## Instructions for the task
Every line in the records below with the string "parseJSON" needs to be copied out.

Collected data
————

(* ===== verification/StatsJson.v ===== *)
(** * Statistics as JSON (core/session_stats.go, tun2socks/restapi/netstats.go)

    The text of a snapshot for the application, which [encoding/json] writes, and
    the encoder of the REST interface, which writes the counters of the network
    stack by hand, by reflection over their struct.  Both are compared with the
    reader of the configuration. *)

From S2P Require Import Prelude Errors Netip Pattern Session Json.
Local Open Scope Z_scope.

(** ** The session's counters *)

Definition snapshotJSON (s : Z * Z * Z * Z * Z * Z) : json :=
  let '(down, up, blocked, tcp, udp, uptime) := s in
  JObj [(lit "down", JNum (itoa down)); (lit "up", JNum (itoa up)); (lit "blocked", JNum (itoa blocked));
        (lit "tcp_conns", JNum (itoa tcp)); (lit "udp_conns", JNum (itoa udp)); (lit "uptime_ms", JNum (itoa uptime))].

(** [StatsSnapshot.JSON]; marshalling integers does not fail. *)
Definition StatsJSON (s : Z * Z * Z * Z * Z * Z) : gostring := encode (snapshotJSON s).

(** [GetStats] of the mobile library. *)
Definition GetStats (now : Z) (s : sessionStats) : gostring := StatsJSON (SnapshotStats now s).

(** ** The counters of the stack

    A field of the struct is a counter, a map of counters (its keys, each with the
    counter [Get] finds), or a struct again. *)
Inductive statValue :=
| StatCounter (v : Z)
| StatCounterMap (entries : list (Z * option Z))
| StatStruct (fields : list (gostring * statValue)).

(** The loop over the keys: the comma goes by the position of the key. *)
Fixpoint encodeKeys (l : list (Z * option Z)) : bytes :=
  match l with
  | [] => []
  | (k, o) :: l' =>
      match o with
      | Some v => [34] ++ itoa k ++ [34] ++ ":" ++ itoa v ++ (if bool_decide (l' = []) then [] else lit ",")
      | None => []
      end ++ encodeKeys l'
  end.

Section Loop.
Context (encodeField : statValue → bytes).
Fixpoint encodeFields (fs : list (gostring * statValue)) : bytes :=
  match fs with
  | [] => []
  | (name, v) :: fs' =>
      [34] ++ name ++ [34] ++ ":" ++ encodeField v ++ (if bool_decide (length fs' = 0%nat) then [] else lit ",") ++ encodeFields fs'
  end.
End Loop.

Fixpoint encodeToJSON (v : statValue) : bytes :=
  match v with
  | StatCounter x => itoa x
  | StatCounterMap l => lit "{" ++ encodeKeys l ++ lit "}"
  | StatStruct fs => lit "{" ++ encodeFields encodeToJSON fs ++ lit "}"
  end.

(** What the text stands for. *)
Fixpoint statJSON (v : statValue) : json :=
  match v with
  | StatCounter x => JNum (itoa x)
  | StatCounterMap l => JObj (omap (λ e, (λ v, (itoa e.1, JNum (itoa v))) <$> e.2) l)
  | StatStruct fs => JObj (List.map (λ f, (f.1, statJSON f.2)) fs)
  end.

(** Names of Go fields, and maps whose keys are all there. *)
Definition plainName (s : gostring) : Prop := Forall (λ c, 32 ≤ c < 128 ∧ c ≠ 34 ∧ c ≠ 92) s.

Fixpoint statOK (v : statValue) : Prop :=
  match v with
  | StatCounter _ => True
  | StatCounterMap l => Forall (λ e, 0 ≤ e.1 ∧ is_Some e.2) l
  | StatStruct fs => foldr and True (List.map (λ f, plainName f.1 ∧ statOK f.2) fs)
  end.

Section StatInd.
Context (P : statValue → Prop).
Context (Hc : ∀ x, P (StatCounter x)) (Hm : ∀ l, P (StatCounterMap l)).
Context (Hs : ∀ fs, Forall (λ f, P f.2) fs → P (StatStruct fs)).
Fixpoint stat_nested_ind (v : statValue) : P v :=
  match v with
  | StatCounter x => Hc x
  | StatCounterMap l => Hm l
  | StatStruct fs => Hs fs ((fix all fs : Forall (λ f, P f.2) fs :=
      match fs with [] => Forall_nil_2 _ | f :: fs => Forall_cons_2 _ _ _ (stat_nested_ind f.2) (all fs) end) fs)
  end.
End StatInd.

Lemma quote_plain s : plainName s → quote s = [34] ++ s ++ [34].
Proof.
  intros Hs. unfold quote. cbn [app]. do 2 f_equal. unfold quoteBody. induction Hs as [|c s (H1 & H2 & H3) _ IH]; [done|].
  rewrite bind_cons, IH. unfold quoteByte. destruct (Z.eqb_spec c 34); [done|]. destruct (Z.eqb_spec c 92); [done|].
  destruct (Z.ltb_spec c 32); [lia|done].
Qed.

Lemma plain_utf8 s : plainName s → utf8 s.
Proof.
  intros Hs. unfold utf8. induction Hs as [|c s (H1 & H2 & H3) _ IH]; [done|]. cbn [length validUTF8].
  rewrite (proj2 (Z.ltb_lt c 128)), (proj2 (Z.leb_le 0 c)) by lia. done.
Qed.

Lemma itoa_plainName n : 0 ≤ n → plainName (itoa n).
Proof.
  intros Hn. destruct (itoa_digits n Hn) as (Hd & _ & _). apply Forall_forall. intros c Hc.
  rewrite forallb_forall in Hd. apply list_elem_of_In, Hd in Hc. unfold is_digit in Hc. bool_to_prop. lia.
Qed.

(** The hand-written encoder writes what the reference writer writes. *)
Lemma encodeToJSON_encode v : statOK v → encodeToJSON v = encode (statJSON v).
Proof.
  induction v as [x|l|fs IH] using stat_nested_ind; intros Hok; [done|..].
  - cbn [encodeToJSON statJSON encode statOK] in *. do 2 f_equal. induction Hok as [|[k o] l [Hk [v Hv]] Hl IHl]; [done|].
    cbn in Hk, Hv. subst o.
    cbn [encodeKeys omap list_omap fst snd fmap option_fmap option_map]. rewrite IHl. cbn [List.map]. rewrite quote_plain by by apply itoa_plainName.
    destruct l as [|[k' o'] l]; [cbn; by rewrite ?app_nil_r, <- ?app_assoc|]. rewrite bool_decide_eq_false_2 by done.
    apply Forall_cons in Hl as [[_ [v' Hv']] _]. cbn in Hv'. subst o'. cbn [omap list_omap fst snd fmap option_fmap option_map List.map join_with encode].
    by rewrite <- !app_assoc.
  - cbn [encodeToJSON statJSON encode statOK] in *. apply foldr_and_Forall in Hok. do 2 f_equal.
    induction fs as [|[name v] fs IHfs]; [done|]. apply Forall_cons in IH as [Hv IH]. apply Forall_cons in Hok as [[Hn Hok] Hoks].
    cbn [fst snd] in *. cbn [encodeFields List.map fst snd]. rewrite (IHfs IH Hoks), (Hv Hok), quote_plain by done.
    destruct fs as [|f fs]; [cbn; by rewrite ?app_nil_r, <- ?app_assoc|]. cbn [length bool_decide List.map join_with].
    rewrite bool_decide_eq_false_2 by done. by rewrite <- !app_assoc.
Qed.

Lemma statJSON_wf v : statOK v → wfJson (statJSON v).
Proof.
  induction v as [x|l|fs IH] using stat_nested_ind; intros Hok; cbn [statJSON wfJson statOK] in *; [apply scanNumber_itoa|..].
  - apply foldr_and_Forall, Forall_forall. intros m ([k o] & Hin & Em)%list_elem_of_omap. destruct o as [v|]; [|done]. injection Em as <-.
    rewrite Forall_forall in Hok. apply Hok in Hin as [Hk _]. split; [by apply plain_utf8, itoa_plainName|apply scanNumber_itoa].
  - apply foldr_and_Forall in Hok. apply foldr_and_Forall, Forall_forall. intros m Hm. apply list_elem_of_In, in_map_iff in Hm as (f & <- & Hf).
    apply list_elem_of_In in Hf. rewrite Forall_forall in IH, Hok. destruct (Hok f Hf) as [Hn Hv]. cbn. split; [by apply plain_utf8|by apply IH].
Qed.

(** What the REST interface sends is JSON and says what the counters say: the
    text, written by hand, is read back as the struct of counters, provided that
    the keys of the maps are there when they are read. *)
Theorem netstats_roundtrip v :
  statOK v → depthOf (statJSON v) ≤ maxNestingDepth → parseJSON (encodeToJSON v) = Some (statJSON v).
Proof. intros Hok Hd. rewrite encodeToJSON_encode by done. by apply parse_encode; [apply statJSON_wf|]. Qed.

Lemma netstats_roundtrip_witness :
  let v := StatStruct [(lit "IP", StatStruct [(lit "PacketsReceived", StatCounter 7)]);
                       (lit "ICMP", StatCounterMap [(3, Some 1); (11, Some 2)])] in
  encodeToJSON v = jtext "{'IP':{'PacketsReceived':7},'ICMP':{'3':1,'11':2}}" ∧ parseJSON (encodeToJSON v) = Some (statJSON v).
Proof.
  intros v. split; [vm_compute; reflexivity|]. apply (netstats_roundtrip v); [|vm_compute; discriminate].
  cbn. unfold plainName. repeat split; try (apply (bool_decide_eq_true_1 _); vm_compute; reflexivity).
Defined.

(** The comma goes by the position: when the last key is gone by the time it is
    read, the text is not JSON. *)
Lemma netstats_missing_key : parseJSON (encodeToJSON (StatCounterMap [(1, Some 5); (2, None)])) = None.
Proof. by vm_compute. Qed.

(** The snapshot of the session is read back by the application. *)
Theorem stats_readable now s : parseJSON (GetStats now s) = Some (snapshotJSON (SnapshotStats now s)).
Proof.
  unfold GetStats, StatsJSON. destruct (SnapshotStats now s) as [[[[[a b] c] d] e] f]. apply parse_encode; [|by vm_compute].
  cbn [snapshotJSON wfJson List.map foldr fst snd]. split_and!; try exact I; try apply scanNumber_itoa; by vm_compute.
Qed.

————

## Solution to the problem
  statOK v → depthOf (statJSON v) ≤ maxNestingDepth → parseJSON (encodeToJSON v) = Some (statJSON v).
  encodeToJSON v = jtext "{'IP':{'PacketsReceived':7},'ICMP':{'3':1,'11':2}}" ∧ parseJSON (encodeToJSON v) = Some (statJSON v).
Lemma netstats_missing_key : parseJSON (encodeToJSON (StatCounterMap [(1, Some 5); (2, None)])) = None.
Theorem stats_readable now s : parseJSON (GetStats now s) = Some (snapshotJSON (SnapshotStats now s)).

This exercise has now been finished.